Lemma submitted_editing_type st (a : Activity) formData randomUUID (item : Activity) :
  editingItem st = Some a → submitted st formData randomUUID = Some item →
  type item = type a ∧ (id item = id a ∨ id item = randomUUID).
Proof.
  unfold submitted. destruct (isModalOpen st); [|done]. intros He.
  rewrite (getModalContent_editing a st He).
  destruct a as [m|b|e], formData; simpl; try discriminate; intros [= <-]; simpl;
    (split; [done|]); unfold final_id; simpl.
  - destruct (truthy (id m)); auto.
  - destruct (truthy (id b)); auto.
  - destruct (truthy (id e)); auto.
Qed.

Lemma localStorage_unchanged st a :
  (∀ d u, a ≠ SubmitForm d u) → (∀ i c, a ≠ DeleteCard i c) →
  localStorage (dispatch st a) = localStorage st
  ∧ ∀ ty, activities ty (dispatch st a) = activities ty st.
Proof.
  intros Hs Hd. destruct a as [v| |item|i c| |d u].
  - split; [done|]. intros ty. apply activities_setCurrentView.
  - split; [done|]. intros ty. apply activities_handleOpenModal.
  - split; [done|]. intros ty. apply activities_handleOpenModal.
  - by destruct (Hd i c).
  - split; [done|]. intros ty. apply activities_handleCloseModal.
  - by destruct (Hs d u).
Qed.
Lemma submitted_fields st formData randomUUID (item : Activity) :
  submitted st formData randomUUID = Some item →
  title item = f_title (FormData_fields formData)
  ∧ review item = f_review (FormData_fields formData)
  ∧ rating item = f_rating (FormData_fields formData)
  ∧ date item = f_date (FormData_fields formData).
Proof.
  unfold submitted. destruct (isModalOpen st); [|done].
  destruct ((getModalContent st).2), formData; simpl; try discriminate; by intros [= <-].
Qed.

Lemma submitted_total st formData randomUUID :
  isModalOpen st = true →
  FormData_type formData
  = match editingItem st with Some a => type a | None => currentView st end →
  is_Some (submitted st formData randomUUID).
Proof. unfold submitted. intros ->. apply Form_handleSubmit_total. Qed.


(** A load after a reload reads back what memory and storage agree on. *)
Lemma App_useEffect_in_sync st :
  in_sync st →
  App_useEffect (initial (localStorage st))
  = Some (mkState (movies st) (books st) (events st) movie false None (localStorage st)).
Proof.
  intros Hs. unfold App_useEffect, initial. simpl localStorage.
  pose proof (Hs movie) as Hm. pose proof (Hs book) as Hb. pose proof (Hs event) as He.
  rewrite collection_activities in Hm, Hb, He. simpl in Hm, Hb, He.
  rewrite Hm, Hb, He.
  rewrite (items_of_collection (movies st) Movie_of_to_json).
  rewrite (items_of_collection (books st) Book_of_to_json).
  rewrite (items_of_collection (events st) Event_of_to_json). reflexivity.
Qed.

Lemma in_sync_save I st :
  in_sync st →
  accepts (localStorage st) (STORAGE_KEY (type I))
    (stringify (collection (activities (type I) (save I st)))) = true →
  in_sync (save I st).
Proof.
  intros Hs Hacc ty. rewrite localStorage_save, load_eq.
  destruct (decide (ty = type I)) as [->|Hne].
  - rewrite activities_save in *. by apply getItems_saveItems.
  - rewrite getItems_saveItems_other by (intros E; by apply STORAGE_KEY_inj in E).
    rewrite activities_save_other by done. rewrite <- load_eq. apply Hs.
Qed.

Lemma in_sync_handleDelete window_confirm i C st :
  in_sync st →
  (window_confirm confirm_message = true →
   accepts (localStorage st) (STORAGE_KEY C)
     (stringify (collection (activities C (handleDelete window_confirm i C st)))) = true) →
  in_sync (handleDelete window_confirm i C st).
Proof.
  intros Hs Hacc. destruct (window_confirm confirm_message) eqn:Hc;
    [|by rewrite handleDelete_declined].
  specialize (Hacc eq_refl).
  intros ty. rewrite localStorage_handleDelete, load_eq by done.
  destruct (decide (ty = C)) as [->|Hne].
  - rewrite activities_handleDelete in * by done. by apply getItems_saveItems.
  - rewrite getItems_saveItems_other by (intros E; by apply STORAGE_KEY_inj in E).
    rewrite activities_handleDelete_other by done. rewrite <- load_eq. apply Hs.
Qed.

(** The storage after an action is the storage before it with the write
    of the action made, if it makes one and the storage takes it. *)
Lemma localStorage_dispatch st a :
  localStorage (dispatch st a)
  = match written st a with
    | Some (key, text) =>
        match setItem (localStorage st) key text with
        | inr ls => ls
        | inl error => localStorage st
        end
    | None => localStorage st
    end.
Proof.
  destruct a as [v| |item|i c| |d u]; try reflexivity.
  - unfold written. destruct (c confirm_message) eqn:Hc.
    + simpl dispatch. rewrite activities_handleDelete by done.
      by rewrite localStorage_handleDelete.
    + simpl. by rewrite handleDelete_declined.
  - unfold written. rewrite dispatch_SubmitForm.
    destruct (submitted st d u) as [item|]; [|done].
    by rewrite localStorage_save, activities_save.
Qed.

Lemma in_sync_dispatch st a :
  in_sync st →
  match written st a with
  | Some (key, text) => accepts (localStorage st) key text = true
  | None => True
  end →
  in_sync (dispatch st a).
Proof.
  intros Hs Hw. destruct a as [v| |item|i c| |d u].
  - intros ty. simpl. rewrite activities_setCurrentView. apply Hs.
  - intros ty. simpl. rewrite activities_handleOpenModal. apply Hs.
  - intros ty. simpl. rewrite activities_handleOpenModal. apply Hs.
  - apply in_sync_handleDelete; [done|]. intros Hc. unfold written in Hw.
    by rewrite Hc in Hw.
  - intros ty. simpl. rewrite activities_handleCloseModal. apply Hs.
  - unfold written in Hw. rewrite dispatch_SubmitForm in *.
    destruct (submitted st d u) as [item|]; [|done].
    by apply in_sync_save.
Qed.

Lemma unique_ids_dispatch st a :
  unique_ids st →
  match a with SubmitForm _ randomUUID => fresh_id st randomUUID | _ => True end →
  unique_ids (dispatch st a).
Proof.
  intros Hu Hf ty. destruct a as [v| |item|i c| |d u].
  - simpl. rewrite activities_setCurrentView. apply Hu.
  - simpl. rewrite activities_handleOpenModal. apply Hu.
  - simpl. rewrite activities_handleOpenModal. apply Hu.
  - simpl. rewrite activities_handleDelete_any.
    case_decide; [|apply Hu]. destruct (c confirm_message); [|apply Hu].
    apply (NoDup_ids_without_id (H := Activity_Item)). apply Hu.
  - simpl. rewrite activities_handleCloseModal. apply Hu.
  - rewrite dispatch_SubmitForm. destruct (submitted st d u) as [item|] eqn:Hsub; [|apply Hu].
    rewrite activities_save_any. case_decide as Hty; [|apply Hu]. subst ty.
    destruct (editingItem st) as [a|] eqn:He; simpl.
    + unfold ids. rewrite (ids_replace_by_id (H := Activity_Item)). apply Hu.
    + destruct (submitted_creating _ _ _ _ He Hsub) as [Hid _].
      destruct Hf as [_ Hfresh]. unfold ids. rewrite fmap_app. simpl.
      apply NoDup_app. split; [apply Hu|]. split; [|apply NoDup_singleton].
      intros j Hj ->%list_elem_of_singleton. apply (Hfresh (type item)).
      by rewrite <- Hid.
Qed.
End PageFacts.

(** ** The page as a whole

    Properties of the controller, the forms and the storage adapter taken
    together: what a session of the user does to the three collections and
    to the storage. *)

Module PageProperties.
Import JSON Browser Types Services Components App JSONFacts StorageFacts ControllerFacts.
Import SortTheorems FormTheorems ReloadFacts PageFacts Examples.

What to produce: Of all the entries above, output exactly the lines between the one holding "Lemma submitted_fields st" and the one holding "is_Some (submitted st formData randomUUID).", inclusive.

Result for this task:
Lemma submitted_fields st formData randomUUID (item : Activity) :
  submitted st formData randomUUID = Some item →
  title item = f_title (FormData_fields formData)
  ∧ review item = f_review (FormData_fields formData)
  ∧ rating item = f_rating (FormData_fields formData)
  ∧ date item = f_date (FormData_fields formData).
Proof.
  unfold submitted. destruct (isModalOpen st); [|done].
  destruct ((getModalContent st).2), formData; simpl; try discriminate; by intros [= <-].
Qed.

Lemma submitted_total st formData randomUUID :
  isModalOpen st = true →
  FormData_type formData
  = match editingItem st with Some a => type a | None => currentView st end →
  is_Some (submitted st formData randomUUID).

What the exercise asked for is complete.